Area 44 is a cytoarchitectonically distinct portion of Broca's region. Parallel and overlapping large-scale networks couple with this region thereby orchestrating heterogeneous language, cognitive, and motor functions. In the context of stuttering, area 44 frequently comes into focus because structural and physiological irregularities affect developmental trajectories, stuttering severity, persistency, and etiology. A remarkable phenomenon accompanying stuttering is the preserved ability to sing. Speaking and singing are connatural behaviours recruiting largely overlapping brain networks including left and right area 44. Analysing which potential subregions of area 44 are malfunctioning in adults who stutter, and what effectively suppresses stuttering during singing, may provide a better understanding of the coordination and reorganization of large-scale brain networks dedicated to speaking and singing in general.
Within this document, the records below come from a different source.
(* ================================================================== *)
(** * Properties *)

(** ** Concrete checks *)

Definition ex_blocks : gmap block_id_t (node nat) :=
  <[1%N := Internal [("m"%string, 2%N)] 3%N]>
  (<[2%N := Leaf [("a"%string, 10)]]> (<[3%N := Leaf [("z"%string, 30)]]> ∅)).
Definition ex_cache : cache_t nat := mk_cache ex_blocks {[2%N]}.
Definition ex_got : got_superblock_t :=
  mk_got_superblock (Some (Virtual (virtual_superblock_new 1%N))).
Definition ex_sizer : value_sizer_t nat := mk_value_sizer (fun _ => 1) 64.

(** The location of ["a"], whose leaf is still shared with a snapshot. *)
Definition ex_loc : keyvalue_location_t nat :=
  {| txn := Some ex_cache; kv_sb := Some (Virtual (virtual_superblock_new 1%N));
     last_buf := BufHeld 1%N; buf := BufHeld 2%N;
     there_originally_was_value := true; value := Some 10 |}.

Example ex_find_write :
  find_keyvalue_location_for_write ex_cache ex_got "a" keyvalue_location_default = Some ex_loc.
Proof. vm_compute. reflexivity. Qed.

Example ex_find_read_absent :
  option_map (fun l => (there_originally_was_value l, value l))
    (find_keyvalue_location_for_read ex_cache ex_got "q" keyvalue_location_default) =
  Some (false, None).
Proof. vm_compute. reflexivity. Qed.

(** With the root shared too, write resolution copies the root to block 4
    and makes it the superblock's root; change application then copies the
    leaf to block 5 and patches it into the new root. *)
Example ex_write_shared :
  option_map (fun l => (option_map get_root_block_id (kv_sb l), last_buf l, buf l,
                        option_map (fun c => cache_blocks c !! 4%N) (txn l)))
    (find_keyvalue_location_for_write (mk_cache ex_blocks {[1%N; 2%N]}) ex_got "b"
       keyvalue_location_default ≫= fun l =>
     apply_keyvalue_change ex_sizer (with_location_value l (Some 20)) "b") =
  Some (Some 4%N, BufHeld 4%N, BufHeld 5%N, Some (Some (Internal [("m"%string, 5%N)] 3%N))).
Proof. vm_compute. reflexivity. Qed.

(** With a block size of 3 the leaf overflows: it is split into blocks 5
    and 6, and the parent gets the new separator. *)
Example ex_write_split :
  option_map (fun l => (buf l, option_map (fun c => cache_blocks c !! 4%N) (txn l)))
    (find_keyvalue_location_for_write (mk_cache ex_blocks {[1%N; 2%N]}) ex_got "b"
       keyvalue_location_default ≫= fun l =>
     apply_keyvalue_change (mk_value_sizer (fun _ => 1) 3) (with_location_value l (Some 20)) "b") =
  Some (BufHeld 6%N, Some (Some (Internal [("a"%string, 5%N); ("m"%string, 6%N)] 3%N))).
Proof. vm_compute. reflexivity. Qed.

Lemma ex_blocks_wf : well_formed ex_blocks 1%N.
Proof.
  apply (well_formed_closed _ _ [1%N; 2%N; 3%N]).
  - left. reflexivity.
  - intros a z Ha Hz. unfold child_of in Hz.
    destruct Ha as [<-|[<-|[<-|[]]]]; vm_compute in Hz;
      repeat destruct Hz as [Hz|Hz]; subst; simpl; tauto.
  - intros a Ha. destruct Ha as [<-|[<-|[<-|[]]]]; vm_compute; eauto.
  - intros a b z Ha Hb Haz Hbz. unfold child_of in Haz, Hbz.
    destruct Ha as [<-|[<-|[<-|[]]]]; destruct Hb as [<-|[<-|[<-|[]]]];
      vm_compute in Haz, Hbz; try reflexivity; intuition congruence.
  - intros a Ha Hr. unfold child_of in Hr.
    destruct Ha as [<-|[<-|[<-|[]]]]; vm_compute in Hr; intuition discriminate.
  - intros a Ha. destruct Ha as [<-|[<-|[<-|[]]]]; vm_compute;
      repeat constructor; vm_compute; intros H; repeat (inversion H; subst; clear H);
      match goal with H : _ ∈ [] |- _ => inversion H end.
Qed.

(** ** The superblock *)

(** C6: on both variants [release] is a no-op when no lock is held, and
    releasing twice is releasing once. *)
Theorem release_idempotent (s : superblock_t) :
  (holds_lock s = false -> release s = s) /\ release (release s) = release s.
Proof.
  destruct s as [[l r d] | v]; simpl; split; try reflexivity.
  destruct l; simpl; [reflexivity | discriminate].
Qed.

(** C7: on a virtual superblock, [get_root_block_id] after
    [set_root_block_id b] is [b]. *)
Theorem virtual_get_set_root (v : virtual_superblock_t) (b : block_id_t) :
  virtual_get_root_block_id (virtual_set_root_block_id v b) = b /\
  get_root_block_id (set_root_block_id (Virtual v) b) = b.
Proof. split; reflexivity. Qed.

(** C8: after [swap_buf] on a virtual superblock the caller's slot holds an
    empty lock, whatever it held before. *)
Theorem virtual_swap_buf_empties (v : virtual_superblock_t) (swapee : buf_lock_t) :
  fst (virtual_swap_buf v swapee) = BufEmpty /\
  snd (swap_buf (Virtual v) swapee) = BufEmpty.
Proof. split; reflexivity. Qed.

(** C9: a virtual superblock built from any root id (or by default) and
    then given any sequence of new roots has no delete queue. *)
Theorem virtual_delete_queue_null (r : block_id_t) (roots : list block_id_t) :
  get_delete_queue_block
    (Virtual (fold_left virtual_set_root_block_id roots (virtual_superblock_new r)))
    = NULL_BLOCK_ID /\
  get_delete_queue_block
    (Virtual (fold_left virtual_set_root_block_id roots virtual_superblock_default))
    = NULL_BLOCK_ID.
Proof. split; reflexivity. Qed.

(** ** Key/value locations *)

(** C10: a default-constructed location has no original value and a null
    value copy, so it satisfies the flag/value invariant. *)
Theorem keyvalue_location_default_invariant (Value : Type) :
  there_originally_was_value (@keyvalue_location_default Value) = false /\
  value (@keyvalue_location_default Value) = None /\
  value_invariant (@keyvalue_location_default Value).
Proof. repeat split; simpl; try discriminate; reflexivity. Qed.

(** C2: a location produced by either resolution has
    [there_originally_was_value] true exactly when its value copy is
    present, and then the copy is the value stored for the key in the
    locked leaf. *)
Theorem find_keyvalue_location_value_invariant (Value : Type) (c : cache_t Value)
    (got : got_superblock_t) (k : btree_key_t) (out loc : keyvalue_location_t Value) :
  (find_keyvalue_location_for_read c got k out = Some loc \/
   find_keyvalue_location_for_write c got k out = Some loc) ->
  value_invariant loc /\
  (there_originally_was_value loc = true ->
   exists leaf pairs v, buf loc = BufHeld leaf /\
     cache_blocks c !! leaf = Some (Leaf pairs) /\
     leaf_lookup pairs k = Some v /\ value loc = Some v) /\
  (there_originally_was_value loc = false -> value loc = None).
Proof.
  unfold find_keyvalue_location_for_read, find_keyvalue_location_for_write.
  intros H.
  assert (exists m, find_keyvalue_location m c got k out = Some loc) as [m Hm]
    by (destruct H; eauto).
  clear H. unfold find_keyvalue_location in Hm.
  destruct (got_sb got) as [sb|]; [|discriminate].
  destruct (descend _ _ _ _ _ _) as [[[c1 sb1] [| | | par leaf]]|] eqn:Hd; try discriminate.
  destruct (cache_blocks c1 !! leaf) as [[pairs|]|] eqn:Hleaf; try discriminate.
  pose proof (descend_leaf _ _ _ _ _ _ _ _ _ _ _ Hd Hleaf) as Hleaf0.
  injection Hm as <-. simpl.
  destruct (leaf_lookup pairs k) as [v|] eqn:Hv; simpl.
  - repeat split; eauto; try discriminate.
    intros _. eauto 7.
  - repeat split; try discriminate; reflexivity.
Qed.

Lemma find_keyvalue_location_value_invariant_witness :
  find_keyvalue_location_for_write ex_cache ex_got "a" keyvalue_location_default = Some ex_loc /\
  value_invariant ex_loc.
Proof.
  split; [vm_compute; reflexivity|].
  apply (proj1 (find_keyvalue_location_value_invariant nat ex_cache ex_got "a"
                  keyvalue_location_default _ (or_intror (eq_refl _)))).
Defined.

(** ** The scoped mutation transaction *)

(** C1: whatever the caller's code does to the exposed value and however
    it leaves the scope (normally, by an early [return], or by an error
    unwinding from a nested call), the scope makes exactly one call of
    change application, with the final value, and the outcome propagates. *)
Theorem value_txn_applies_exactly_once (Value : Type) (sizer : value_sizer_t Value)
    (k : btree_key_t) (body : stmt Value) (w : world Value) :
  let '(o, v) := exec body (value (w_loc w)) in
  value_txn_scope sizer k body w =
    (o, apply_call sizer (mk_world (with_location_value (w_loc w) v) (w_applied w)) k) /\
  w_applied (snd (value_txn_scope sizer k body w)) = w_applied w ++ [v].
Proof.
  unfold value_txn_scope, value_txn_construct, value_txn_destroy. simpl.
  destruct (exec body (value (w_loc w))) as [o v]. simpl.
  assert (Hloc : with_location_value (with_location_value (w_loc w) None) v =
                 with_location_value (w_loc w) v) by reflexivity.
  rewrite Hloc. split; [reflexivity|].
  unfold apply_call. simpl.
  destruct (apply_keyvalue_change _ _ _) as [loc'|]; reflexivity.
Qed.

(** ** Lock coupling during the descent *)

(** C3: in every state of a descent (read or write mode) reached from its
    start, once the first tree-node lock is taken, one or two tree-node
    locks are held; and a step that releases a lock on a node keeps the
    lock on the node's child for the key, which was already held.  This
    holds of the descent on a fixed tree, and of the descent in the
    transaction, where write mode clones the shared internal nodes it
    locks. *)
Theorem descent_lock_coupling (Value : Type) (m : access_t)
    (st : gmap block_id_t (node Value)) (k : btree_key_t) (r : block_id_t) (s : dstate) :
  (rtc (dstep m st k) (DInit r) s ->
   (descent_started s = true -> 1 <= length (locks_held s) <= 2) /\
   (forall s', dstep m st k s s' ->
      forall x, x ∈ locks_held s -> x ∉ locks_held s' ->
        exists y, y ∈ locks_held s /\ y ∈ locks_held s' /\ routes_to st k x y)) /\
  (forall (c c' c'' : cache_t Value) (sb sb' sb'' : superblock_t) (s' : dstate),
     rtc (ldstep m k) (c, sb, DInit (get_root_block_id sb)) (c', sb', s) ->
     (descent_started s = true -> 1 <= length (locks_held s) <= 2) /\
     (ldstep m k (c', sb', s) (c'', sb'', s') ->
      forall x, x ∈ locks_held s -> x ∉ locks_held s' ->
        exists y, y ∈ locks_held s /\ y ∈ locks_held s' /\
                  routes_to (cache_blocks c'') k x y)).
Proof.
  assert (Hcount : descent_started s = true -> 1 <= length (locks_held s) <= 2).
  { intros Hst. destruct s as [r0 | r0 | [p|] c | [p|] c]; simpl in *;
      [discriminate | lia ..]. }
  split.
  - intros Hr. split; [exact Hcount|].
    pose proof (coupled_reachable m st k r s Hr) as Hc.
    intros s' Hd x Hx Hx'. destruct Hd as [s0 s1 Hs]. unfold step in Hs.
    destruct s0 as [r0|r0|par c|par c]; [| | |discriminate].
    + injection Hs as <-. simpl in Hx. set_solver.
    + injection Hs as <-. simpl in *. set_solver.
    + destruct (st !! c) as [[pairs|seps last]|] eqn:Hn; try discriminate.
      * injection Hs as <-.
        destruct par as [p|]; destruct m; simpl in *;
          try (exfalso; set_solver).
        assert (x = p) as -> by set_solver.
        exists c. split; [set_solver|]. split; [set_solver|exact Hc].
      * destruct par as [p|]; injection Hs as <-; simpl in *;
          [|exfalso; set_solver].
        assert (x = p) as -> by set_solver.
        exists c. split; [set_solver|]. split; [set_solver|exact Hc].
  - intros c c' c'' sb sb' sb'' s' Hr. split; [exact Hcount|].
    intros Hl. exact (lock_step_coupling m c' sb' k s c'' sb'' s'
                        (coupled_ldstep m k c sb c' sb' s Hr) Hl).
Qed.

Lemma descent_lock_coupling_witness :
  rtc (dstep rwi_read ex_blocks "a" ) (DInit 1%N) (DAt (Some 1%N) 2%N) /\
  1 <= length (locks_held (DAt (Some 1%N) 2%N)) <= 2.
Proof.
  assert (Hr : rtc (dstep rwi_read ex_blocks "a") (DInit 1%N) (DAt (Some 1%N) 2%N)).
  { eapply rtc_l; [constructor; reflexivity|].
    eapply rtc_l; [constructor; reflexivity|].
    eapply rtc_l; [constructor; vm_compute; reflexivity|].
    apply rtc_refl. }
  split; [exact Hr|].
  exact (proj1 (proj1 (descent_lock_coupling nat rwi_read ex_blocks "a" 1%N _) Hr) eq_refl).
Defined.

(** ** Change application *)

(** C4: in a well-formed tree, writing [v] for [k] through a write-mode
    resolution and change application (cloning, splitting or not), then
    resolving [k] for reading in the resulting transaction and superblock,
    finds [k] with the value [v]. *)
Theorem write_then_read_roundtrip (Value : Type) (sizer : value_sizer_t Value)
    (c : cache_t Value) (got : got_superblock_t) (k : btree_key_t) (v : Value)
    (r : block_id_t) (out out' loc loc' : keyvalue_location_t Value) :
  option_map get_root_block_id (got_sb got) = Some r ->
  well_formed (cache_blocks c) r ->
  find_keyvalue_location_for_write c got k out = Some loc ->
  apply_keyvalue_change sizer (with_location_value loc (Some v)) k = Some loc' ->
  exists c' rloc, txn loc' = Some c' /\
    find_keyvalue_location_for_read c' (mk_got_superblock (kv_sb loc')) k out' = Some rloc /\
    there_originally_was_value rloc = true /\ value rloc = Some v.
Proof.
  intros Hr Hwf Hf Ha.
  destruct (got_sb got) as [sb|] eqn:Hgot; [|discriminate]. injection Hr as <-.
  destruct (find_write_spec c got k out loc sb Hgot Hwf Hf)
    as (c1 & sb1 & par & leaf & pairs & ns & Htx & Hsb & Hlb & Hb & Hleaf & _ & Hwf1 & Hw &
        _ & Hpar & _).
  unfold apply_keyvalue_change in Ha. cbn [txn buf kv_sb last_buf with_location_value] in Ha.
  rewrite Htx, Hb, Hsb, Hlb, Hleaf in Ha.
  destruct (cow_leaf c1 (Some (release sb1)) (opt_buf par) leaf) as [[[c1' sb1'] b1]|] eqn:Hc;
    [|discriminate].
  set (e := leaf_insert pairs k v).
  assert (He : edit_leaf pairs (with_location_value loc (Some v)) k = e) by reflexivity.
  rewrite He in Ha.
  rewrite <- (get_root_release sb1) in Hwf1, Hw.
  destruct (cow_write_spec c1 (release sb1) k ns par leaf pairs e c1' sb1' b1 Hwf1 Hw Hpar Hleaf Hc)
    as (sb2 & -> & Hwf2 & Hw2 & _).
  destruct (rebalance_leaf sizer (write_block c1' b1 (Leaf e)) (Some sb2) (opt_buf par) b1 k)
    as [[[c3 sb3] b3]|] eqn:Hrb; [|discriminate].
  injection Ha as <-.
  assert (Hb1 : cache_blocks (write_block c1' b1 (Leaf e)) !! b1 = Some (Leaf e))
    by (apply lookup_insert_eq).
  destruct (rebalance_spec sizer (write_block c1' b1 (Leaf e)) sb2 k ns par b1 e c3 sb3 b3
              Hwf2 Hw2 Hpar Hb1 Hrb) as (sb3' & -> & _ & Hfound & _).
  destruct (Hfound (leaf_insert_nonempty pairs k v)) as (ns' & e' & Hw3 & Hl3 & Hlk & Hnd & Hpres).
  exists c3. eexists. split; [reflexivity|]. cbn [kv_sb].
  split; [exact (find_read_walk c3 sb3' k ns' b3 e' out' Hw3 Hl3 Hnd Hpres)|].
  cbn [there_originally_was_value value].
  rewrite Hlk. unfold e. rewrite leaf_lookup_insert. split; reflexivity.
Qed.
We used fMRI to investigate functionally distinct subregions of area 44 during imagery of speaking and imaginary of humming a melody in 15 dextral males who stutter and 17 matched control participants. Our results are fourfold. First, stuttering was specifically linked to a reduced activation of left posterior-dorsal area 44, a subregion that is involved in speech production, including phonological word processing, pitch processing, working memory processes, sequencing, motor planning, pseudoword learning, and action inhibition. Second, functional coupling between left posterior area 44 and left inferior parietal lobule was deficient in stuttering. Third, despite the preserved ability to sing, males who stutter showed bilaterally a reduced activation of area 44 when imagine humming a melody, suggesting that this fluency-enhancing condition seems to bypass posterior-dorsal area 44 to achieve fluency. Fourth, time courses of the posterior subregions in area 44 showed delayed peak activations in the right hemisphere in both groups, possibly signaling the offset response. Because these offset response-related activations in the right hemisphere were comparably large in males who stutter, our data suggest a hyperactive mechanism to stop speech motor responses and thus possibly reflect a pathomechanism, which, until now, has been neglected. Overall, the current results confirmed a recently described co-activation based parcellation supporting the idea of functionally distinct subregions of left area 44.